Exercise aim:
Give back exactly the lines of the data below, starting with the line that has "lookupCell x (fold_left" and going on through the line that has "assert (Fj : forall".

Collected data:
☆ ☆ ☆
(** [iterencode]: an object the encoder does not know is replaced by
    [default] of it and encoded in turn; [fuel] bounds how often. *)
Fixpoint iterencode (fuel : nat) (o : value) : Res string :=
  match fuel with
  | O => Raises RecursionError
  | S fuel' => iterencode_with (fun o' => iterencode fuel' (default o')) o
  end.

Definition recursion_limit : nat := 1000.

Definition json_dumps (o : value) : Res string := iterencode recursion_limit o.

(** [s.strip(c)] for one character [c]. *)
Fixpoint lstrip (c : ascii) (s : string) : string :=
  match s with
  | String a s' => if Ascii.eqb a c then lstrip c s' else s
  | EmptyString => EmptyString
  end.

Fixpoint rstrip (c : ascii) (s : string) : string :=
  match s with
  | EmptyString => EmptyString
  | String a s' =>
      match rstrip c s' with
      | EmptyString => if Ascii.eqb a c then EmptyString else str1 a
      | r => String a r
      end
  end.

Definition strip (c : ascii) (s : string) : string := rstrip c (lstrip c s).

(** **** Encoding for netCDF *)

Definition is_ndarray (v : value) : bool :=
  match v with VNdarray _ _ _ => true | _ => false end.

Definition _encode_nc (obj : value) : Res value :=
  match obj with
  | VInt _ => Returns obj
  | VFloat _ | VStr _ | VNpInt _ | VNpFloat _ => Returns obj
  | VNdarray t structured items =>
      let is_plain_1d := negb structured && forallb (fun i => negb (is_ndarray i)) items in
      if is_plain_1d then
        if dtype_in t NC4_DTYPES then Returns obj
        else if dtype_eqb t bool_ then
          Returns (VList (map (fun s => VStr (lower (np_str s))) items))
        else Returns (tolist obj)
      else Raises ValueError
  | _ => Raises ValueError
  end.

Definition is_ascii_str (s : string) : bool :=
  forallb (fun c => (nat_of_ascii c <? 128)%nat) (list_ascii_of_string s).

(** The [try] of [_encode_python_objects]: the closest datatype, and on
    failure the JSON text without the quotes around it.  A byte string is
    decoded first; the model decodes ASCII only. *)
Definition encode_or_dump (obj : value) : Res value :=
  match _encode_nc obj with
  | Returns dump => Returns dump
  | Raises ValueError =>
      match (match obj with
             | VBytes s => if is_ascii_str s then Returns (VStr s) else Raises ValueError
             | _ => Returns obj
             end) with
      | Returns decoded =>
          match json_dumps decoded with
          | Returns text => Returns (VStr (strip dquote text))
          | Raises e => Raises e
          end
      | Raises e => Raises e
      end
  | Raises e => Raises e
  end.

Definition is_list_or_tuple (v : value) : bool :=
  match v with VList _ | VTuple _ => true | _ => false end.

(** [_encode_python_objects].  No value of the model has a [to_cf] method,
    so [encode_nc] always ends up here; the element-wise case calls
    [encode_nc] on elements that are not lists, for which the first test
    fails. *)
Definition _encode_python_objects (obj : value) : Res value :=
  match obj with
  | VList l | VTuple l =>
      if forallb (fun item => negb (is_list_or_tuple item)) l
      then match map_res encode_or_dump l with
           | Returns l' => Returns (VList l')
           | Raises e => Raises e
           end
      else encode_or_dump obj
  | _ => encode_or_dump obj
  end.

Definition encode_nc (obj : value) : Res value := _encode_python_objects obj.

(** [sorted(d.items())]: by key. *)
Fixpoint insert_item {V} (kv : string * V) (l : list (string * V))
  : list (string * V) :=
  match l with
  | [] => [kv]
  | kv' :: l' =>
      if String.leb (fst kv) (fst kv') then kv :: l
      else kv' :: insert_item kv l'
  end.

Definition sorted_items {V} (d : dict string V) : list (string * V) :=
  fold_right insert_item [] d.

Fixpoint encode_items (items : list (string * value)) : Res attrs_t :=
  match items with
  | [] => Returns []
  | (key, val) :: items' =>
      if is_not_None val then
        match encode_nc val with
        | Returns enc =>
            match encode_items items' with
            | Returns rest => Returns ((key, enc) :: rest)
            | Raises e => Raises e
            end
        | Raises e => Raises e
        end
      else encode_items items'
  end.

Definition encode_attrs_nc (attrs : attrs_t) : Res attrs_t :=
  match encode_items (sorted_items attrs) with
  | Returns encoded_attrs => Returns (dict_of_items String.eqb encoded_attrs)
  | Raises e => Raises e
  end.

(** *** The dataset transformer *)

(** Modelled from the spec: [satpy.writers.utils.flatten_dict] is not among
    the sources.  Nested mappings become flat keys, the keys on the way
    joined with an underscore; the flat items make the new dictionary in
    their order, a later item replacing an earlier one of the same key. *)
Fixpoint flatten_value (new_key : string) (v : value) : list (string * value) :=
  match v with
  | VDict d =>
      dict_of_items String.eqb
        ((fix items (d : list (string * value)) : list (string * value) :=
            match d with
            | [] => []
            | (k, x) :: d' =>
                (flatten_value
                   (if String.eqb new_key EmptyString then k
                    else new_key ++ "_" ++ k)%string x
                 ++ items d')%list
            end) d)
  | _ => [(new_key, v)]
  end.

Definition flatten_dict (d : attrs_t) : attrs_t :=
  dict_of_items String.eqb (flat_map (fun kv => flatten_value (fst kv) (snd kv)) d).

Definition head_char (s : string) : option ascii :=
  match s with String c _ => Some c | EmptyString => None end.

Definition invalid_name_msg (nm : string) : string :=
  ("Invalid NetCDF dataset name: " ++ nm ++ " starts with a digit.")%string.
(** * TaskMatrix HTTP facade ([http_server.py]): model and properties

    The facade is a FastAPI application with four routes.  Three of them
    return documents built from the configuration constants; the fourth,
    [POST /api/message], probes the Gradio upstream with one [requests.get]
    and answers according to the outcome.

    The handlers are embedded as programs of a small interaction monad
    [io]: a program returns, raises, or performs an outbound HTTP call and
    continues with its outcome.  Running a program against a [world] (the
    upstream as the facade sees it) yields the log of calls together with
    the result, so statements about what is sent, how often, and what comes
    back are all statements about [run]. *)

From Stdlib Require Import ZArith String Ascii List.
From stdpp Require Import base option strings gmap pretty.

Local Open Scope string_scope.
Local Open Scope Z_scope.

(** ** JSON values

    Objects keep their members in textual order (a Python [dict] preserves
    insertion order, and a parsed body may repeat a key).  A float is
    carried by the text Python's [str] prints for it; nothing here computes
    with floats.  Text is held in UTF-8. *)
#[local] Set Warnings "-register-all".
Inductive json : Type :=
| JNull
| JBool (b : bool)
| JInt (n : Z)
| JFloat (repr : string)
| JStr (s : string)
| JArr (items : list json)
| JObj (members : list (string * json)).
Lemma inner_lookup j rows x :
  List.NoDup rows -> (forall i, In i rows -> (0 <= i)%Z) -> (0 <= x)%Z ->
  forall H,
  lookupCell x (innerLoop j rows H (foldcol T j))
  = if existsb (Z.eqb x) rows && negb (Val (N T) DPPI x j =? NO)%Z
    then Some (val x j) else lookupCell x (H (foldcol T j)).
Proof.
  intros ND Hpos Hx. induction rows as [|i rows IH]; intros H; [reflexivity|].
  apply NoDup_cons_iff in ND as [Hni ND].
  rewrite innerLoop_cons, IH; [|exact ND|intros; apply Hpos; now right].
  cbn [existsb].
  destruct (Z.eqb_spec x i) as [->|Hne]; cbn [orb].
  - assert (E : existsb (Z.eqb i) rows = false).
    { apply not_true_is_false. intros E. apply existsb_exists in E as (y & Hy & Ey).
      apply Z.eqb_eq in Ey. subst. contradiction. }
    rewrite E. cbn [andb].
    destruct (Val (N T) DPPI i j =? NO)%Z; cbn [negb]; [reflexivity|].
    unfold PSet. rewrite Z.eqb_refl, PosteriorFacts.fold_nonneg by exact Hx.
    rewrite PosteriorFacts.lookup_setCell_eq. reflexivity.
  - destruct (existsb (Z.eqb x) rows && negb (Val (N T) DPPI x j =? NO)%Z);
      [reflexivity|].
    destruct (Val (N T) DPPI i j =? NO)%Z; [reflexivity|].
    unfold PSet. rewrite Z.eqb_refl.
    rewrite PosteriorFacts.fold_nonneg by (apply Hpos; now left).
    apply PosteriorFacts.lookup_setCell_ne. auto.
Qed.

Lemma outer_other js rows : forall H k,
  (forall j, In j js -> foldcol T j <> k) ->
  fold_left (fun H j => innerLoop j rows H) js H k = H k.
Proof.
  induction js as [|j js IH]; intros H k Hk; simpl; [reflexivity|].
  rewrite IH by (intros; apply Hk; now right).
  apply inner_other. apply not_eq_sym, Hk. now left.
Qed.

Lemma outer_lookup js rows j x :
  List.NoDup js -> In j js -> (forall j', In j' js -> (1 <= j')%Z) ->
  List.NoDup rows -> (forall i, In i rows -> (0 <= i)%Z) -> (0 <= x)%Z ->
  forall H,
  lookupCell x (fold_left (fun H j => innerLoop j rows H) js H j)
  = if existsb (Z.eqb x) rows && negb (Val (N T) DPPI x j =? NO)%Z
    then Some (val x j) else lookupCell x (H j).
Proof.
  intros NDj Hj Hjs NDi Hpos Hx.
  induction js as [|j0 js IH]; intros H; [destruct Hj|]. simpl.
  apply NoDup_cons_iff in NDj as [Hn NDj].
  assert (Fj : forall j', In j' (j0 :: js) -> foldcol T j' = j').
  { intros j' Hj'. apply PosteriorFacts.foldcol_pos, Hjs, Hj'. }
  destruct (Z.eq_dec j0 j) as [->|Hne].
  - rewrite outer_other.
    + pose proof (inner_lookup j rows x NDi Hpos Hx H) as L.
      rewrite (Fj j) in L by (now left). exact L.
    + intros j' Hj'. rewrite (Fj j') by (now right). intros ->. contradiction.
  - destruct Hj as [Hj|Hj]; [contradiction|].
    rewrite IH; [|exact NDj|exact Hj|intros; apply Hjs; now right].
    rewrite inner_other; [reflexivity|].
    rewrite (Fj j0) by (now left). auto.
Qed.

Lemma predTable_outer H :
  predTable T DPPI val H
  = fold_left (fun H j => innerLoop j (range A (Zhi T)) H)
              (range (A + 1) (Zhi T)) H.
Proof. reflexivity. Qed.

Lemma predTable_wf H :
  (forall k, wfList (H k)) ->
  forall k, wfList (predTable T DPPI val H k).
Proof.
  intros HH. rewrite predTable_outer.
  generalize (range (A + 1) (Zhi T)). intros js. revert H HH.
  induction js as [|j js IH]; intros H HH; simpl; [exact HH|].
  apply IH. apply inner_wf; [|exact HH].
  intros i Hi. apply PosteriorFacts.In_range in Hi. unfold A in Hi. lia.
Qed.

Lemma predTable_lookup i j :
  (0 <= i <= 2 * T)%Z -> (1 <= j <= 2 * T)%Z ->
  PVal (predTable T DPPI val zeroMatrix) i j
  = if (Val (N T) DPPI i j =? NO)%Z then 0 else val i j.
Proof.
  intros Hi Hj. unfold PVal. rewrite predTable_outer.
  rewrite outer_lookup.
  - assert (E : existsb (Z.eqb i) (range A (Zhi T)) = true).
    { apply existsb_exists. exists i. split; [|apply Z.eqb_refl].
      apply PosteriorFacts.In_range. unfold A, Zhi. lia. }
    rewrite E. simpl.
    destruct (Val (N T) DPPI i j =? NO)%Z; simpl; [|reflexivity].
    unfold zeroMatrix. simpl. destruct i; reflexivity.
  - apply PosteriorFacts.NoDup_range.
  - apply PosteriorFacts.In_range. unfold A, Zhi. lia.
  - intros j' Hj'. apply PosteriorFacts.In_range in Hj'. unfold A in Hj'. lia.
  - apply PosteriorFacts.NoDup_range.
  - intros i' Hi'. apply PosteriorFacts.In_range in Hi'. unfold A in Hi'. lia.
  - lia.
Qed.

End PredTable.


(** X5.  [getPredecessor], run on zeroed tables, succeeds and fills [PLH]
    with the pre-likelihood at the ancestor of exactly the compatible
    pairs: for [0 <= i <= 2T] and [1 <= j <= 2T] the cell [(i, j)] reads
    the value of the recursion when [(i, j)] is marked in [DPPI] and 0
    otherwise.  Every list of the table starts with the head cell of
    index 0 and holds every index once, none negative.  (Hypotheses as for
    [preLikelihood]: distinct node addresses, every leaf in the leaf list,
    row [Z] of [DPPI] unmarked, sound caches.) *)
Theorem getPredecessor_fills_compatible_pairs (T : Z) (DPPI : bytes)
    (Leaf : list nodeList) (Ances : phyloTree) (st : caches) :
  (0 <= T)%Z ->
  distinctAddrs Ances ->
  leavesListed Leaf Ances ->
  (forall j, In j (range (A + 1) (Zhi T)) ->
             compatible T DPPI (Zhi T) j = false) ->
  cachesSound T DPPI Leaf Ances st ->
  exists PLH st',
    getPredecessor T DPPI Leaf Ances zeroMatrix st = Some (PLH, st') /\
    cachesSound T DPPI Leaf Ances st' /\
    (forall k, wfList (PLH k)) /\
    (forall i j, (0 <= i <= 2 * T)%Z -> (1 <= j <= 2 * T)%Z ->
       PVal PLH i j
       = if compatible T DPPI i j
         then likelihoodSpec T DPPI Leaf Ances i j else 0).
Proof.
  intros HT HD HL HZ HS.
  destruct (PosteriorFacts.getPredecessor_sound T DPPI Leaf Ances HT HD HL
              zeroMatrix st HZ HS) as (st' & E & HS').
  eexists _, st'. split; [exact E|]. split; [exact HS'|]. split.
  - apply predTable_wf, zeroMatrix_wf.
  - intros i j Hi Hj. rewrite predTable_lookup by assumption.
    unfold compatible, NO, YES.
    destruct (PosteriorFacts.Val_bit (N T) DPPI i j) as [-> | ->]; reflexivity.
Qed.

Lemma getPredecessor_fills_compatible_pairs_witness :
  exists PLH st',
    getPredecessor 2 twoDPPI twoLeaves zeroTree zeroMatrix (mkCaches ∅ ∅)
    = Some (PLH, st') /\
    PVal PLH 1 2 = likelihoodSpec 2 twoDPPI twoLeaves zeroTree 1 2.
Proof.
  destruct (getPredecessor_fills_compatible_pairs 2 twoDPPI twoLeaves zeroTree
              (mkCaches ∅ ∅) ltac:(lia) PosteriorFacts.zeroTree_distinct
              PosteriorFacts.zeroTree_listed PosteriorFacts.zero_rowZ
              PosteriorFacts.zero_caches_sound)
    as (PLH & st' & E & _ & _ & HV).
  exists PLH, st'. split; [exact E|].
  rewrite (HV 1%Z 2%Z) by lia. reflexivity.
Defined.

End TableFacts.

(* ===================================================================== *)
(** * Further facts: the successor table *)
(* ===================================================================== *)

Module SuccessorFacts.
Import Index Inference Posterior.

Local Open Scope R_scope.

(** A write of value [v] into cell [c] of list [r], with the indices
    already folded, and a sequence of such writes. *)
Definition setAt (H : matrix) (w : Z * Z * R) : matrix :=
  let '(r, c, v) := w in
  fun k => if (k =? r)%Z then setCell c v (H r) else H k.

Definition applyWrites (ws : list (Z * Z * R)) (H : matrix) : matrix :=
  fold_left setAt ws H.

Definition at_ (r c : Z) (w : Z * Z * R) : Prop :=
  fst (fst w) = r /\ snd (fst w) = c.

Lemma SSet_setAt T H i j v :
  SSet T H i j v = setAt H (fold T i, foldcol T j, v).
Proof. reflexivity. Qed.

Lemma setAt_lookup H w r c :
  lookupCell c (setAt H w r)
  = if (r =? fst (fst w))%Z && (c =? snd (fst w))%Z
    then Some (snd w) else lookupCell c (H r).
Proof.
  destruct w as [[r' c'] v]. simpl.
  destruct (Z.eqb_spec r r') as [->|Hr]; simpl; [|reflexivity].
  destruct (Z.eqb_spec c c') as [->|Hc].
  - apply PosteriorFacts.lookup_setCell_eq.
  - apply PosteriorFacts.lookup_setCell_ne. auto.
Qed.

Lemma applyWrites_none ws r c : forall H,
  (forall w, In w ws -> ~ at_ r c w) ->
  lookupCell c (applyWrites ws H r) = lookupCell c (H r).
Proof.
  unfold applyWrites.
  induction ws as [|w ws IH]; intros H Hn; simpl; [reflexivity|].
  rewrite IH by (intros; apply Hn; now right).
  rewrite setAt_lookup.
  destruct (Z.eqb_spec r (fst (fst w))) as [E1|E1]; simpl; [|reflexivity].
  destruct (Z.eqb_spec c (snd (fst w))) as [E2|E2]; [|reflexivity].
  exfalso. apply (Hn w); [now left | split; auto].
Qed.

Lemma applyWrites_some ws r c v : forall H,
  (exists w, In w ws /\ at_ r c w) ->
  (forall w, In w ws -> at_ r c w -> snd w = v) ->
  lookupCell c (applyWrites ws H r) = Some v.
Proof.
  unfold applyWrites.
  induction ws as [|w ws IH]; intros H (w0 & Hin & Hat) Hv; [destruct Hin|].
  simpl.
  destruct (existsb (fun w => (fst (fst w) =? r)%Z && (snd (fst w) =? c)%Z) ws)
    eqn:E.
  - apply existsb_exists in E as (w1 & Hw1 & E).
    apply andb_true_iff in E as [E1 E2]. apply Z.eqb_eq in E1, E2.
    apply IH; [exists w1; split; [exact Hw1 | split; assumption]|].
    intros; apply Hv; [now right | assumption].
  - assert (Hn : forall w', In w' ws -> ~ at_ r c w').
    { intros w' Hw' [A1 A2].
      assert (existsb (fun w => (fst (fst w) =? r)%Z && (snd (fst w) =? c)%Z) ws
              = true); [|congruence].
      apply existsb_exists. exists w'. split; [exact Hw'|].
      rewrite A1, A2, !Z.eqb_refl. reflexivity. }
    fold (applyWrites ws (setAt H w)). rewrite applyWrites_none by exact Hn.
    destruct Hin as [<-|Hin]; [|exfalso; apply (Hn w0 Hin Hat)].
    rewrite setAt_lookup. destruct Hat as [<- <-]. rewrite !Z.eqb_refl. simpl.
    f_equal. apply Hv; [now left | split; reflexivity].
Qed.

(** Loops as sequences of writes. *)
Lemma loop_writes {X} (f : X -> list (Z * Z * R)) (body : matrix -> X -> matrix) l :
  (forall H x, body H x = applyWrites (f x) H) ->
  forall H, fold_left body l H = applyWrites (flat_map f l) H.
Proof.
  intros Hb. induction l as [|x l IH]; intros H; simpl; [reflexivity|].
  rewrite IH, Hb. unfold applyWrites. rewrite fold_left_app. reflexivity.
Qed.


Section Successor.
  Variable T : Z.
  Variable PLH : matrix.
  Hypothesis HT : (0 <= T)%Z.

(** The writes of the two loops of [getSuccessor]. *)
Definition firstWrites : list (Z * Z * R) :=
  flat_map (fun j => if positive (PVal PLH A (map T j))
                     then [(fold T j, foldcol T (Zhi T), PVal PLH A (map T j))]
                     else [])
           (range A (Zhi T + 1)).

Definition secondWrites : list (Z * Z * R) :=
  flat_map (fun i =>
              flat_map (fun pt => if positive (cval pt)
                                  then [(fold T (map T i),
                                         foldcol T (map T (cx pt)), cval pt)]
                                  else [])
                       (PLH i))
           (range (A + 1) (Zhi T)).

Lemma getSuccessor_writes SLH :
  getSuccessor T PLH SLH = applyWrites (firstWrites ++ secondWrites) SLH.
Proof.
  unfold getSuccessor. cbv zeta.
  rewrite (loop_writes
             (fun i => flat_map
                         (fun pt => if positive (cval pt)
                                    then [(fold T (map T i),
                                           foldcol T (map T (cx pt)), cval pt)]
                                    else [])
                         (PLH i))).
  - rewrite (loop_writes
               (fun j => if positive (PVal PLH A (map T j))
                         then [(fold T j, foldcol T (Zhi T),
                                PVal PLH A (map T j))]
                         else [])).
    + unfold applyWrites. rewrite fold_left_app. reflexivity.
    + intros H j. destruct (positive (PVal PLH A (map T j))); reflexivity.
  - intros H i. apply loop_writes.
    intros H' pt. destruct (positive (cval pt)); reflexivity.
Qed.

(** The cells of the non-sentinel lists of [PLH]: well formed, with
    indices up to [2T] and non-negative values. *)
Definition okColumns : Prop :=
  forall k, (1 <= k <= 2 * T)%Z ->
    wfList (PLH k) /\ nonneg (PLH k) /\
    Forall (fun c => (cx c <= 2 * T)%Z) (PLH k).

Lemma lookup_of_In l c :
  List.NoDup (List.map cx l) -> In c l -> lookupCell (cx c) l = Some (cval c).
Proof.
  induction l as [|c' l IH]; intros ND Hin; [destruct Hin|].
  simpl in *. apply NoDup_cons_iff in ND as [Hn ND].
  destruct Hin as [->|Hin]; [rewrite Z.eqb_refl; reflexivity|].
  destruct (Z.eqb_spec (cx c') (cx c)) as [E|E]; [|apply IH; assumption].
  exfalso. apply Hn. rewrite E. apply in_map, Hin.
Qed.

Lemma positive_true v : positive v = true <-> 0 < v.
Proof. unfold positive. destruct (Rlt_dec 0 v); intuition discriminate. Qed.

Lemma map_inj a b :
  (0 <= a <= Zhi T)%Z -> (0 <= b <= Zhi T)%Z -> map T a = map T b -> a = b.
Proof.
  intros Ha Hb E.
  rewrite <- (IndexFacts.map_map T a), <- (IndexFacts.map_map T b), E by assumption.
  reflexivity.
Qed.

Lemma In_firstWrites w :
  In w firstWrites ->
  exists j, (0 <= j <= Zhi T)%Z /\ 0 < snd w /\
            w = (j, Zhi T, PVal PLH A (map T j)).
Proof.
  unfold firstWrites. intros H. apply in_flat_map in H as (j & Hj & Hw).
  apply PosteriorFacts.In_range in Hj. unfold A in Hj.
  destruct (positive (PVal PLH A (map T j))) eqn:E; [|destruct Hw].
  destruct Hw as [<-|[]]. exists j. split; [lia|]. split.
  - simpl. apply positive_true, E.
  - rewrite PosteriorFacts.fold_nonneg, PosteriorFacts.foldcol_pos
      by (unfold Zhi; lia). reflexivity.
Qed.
☆ ☆ ☆
Result of the exercise:
  lookupCell x (fold_left (fun H j => innerLoop j rows H) js H j)
  = if existsb (Z.eqb x) rows && negb (Val (N T) DPPI x j =? NO)%Z
    then Some (val x j) else lookupCell x (H j).
Proof.
  intros NDj Hj Hjs NDi Hpos Hx.
  induction js as [|j0 js IH]; intros H; [destruct Hj|]. simpl.
  apply NoDup_cons_iff in NDj as [Hn NDj].
  assert (Fj : forall j', In j' (j0 :: js) -> foldcol T j' = j').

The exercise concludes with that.